Your task is to gather the lines below that hold the string "CoinImpl".

================================

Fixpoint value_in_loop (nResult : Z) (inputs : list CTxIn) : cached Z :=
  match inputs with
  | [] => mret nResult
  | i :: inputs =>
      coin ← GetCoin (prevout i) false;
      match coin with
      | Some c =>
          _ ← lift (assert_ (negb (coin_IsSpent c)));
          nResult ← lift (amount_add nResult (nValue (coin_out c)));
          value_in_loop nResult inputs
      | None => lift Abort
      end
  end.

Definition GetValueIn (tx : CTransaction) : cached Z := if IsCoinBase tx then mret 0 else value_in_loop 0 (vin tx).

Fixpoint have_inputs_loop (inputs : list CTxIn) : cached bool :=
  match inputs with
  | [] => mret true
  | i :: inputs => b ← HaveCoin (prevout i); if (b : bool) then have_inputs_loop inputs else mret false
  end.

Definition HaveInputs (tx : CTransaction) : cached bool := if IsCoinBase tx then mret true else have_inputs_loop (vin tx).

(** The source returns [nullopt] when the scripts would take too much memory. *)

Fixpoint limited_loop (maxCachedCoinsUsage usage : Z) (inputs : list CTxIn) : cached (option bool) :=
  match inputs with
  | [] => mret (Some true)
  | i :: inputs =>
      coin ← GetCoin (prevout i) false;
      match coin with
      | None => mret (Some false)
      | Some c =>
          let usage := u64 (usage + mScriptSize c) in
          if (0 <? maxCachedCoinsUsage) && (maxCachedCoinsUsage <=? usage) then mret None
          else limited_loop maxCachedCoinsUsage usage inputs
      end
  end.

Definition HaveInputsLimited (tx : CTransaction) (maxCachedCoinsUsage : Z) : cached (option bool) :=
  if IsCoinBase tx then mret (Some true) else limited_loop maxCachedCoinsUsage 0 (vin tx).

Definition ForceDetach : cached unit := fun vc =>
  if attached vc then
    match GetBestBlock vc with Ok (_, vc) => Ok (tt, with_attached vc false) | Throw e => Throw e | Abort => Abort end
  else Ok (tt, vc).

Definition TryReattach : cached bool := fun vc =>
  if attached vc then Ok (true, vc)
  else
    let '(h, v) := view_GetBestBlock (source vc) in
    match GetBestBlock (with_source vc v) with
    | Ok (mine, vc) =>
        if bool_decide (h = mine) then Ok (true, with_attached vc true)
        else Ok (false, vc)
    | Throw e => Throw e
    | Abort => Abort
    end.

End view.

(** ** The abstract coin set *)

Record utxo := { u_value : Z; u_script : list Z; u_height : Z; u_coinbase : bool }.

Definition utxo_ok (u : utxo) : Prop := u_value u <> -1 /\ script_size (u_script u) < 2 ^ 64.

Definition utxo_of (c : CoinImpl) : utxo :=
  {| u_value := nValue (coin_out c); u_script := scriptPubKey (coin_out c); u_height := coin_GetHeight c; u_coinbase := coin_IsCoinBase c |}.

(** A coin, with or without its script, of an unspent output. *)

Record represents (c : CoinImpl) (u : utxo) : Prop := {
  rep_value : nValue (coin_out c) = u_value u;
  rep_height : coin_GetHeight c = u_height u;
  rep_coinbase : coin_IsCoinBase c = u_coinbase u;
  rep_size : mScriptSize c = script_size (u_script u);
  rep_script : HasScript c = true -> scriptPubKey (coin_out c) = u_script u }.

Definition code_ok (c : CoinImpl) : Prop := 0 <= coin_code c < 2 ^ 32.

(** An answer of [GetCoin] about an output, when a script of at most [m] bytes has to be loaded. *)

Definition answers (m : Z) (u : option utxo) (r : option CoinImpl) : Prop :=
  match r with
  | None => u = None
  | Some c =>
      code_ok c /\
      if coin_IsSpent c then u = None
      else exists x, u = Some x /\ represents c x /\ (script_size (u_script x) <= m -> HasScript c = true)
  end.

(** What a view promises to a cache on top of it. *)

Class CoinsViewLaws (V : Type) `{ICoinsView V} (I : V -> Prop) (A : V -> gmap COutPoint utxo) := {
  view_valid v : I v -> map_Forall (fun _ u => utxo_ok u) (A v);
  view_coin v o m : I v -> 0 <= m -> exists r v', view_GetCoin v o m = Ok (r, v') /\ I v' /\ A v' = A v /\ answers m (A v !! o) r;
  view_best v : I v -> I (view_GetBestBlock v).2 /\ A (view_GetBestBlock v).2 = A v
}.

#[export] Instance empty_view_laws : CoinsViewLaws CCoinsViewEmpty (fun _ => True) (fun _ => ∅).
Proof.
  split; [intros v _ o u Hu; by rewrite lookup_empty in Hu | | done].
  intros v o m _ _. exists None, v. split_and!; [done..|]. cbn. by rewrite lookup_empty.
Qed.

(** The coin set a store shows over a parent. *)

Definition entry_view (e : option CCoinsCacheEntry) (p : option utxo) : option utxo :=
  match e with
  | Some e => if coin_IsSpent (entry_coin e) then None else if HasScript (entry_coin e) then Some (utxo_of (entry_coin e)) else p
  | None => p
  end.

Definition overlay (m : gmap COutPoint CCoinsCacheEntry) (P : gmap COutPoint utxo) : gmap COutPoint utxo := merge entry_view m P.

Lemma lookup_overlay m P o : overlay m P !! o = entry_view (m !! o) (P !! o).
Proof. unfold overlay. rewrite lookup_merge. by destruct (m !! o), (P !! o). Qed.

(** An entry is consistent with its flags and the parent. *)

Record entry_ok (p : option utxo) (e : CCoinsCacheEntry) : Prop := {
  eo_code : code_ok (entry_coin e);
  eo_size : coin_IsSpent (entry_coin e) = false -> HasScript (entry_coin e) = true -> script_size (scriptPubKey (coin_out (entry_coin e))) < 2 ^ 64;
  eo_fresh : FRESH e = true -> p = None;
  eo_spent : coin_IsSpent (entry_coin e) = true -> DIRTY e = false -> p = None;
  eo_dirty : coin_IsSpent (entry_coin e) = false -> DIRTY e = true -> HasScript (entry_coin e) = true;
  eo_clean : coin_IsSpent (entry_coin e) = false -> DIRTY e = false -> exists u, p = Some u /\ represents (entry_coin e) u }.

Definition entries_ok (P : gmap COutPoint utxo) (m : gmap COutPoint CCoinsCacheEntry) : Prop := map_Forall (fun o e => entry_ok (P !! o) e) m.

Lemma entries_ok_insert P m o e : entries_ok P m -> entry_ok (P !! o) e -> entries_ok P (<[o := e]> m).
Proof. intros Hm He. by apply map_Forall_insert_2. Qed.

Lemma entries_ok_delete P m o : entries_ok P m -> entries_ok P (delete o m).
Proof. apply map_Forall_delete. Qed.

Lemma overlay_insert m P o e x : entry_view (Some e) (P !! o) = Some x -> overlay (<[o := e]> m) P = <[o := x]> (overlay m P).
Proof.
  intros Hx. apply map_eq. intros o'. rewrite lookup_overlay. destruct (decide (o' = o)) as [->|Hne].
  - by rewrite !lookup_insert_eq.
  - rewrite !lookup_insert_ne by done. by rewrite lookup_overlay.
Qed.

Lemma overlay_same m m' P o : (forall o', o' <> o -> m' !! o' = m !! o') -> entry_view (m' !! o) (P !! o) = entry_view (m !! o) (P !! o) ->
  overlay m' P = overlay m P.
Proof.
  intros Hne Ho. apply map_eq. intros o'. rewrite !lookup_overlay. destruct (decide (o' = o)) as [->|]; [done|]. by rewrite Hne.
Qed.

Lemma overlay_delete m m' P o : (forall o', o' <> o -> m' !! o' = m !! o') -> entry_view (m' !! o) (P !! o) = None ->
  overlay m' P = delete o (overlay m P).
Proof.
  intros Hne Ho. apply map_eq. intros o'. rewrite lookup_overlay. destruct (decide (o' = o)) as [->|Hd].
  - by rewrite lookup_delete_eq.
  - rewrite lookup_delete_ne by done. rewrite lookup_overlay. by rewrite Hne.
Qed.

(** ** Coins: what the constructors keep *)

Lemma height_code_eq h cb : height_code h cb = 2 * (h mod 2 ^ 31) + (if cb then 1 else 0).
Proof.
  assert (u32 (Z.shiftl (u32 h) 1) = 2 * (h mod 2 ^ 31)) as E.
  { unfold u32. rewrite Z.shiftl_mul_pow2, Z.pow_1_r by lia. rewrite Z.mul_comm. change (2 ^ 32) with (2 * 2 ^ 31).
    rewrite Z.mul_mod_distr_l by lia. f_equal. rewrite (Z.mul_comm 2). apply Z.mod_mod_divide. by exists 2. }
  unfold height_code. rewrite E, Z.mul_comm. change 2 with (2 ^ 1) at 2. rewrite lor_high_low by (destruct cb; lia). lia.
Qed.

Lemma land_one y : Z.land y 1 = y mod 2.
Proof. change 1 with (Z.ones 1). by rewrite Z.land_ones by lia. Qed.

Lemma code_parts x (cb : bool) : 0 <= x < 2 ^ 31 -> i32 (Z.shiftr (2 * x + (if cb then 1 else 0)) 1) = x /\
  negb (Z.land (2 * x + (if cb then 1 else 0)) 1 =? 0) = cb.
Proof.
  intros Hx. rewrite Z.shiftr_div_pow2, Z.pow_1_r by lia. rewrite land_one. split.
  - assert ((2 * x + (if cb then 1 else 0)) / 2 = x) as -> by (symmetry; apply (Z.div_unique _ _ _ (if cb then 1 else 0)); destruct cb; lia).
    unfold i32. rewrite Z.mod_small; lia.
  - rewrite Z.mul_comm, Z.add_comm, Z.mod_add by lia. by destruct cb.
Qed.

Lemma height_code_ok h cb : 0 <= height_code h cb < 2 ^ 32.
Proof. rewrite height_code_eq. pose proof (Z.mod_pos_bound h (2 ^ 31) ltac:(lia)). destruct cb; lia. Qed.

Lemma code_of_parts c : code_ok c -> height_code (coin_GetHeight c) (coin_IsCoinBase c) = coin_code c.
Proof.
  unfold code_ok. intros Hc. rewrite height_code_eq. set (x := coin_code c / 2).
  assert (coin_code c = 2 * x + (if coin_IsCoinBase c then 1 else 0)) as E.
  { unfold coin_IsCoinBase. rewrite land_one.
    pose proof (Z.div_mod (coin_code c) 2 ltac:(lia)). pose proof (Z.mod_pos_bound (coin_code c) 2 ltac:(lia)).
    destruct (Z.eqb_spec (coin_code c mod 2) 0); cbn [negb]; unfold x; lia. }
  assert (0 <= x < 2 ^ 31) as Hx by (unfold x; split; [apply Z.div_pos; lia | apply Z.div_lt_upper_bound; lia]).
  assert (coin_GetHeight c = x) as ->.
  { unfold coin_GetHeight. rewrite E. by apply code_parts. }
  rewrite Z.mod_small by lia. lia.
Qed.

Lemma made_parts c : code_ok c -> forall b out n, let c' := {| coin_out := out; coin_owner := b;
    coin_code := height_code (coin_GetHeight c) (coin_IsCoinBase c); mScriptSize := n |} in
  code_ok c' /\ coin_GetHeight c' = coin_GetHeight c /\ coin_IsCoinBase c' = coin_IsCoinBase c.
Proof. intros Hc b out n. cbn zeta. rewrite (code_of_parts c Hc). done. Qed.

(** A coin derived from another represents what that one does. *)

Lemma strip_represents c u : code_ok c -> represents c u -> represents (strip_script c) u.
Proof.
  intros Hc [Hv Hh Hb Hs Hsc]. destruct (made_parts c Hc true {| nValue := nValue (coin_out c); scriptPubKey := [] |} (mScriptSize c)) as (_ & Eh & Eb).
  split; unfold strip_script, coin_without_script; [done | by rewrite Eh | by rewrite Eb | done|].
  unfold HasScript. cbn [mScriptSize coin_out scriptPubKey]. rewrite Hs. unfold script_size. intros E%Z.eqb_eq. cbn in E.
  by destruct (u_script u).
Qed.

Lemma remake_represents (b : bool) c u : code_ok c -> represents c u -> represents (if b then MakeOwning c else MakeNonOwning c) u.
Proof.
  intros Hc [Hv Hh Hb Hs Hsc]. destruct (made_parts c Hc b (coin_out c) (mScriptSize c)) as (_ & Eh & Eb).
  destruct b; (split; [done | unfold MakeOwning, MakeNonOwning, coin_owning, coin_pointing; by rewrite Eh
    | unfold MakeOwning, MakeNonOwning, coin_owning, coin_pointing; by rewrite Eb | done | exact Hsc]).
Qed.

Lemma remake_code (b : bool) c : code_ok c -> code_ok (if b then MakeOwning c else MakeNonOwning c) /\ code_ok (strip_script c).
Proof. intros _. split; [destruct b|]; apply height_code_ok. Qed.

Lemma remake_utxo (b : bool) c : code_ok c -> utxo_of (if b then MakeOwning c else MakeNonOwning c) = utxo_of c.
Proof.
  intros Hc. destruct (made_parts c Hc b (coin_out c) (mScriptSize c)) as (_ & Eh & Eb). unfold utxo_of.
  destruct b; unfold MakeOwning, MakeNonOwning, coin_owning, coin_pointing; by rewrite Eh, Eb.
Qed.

================================

- Task result -
Definition utxo_of (c : CoinImpl) : utxo :=
Record represents (c : CoinImpl) (u : utxo) : Prop := {
Definition code_ok (c : CoinImpl) : Prop := 0 <= coin_code c < 2 ^ 32.
Definition answers (m : Z) (u : option utxo) (r : option CoinImpl) : Prop :=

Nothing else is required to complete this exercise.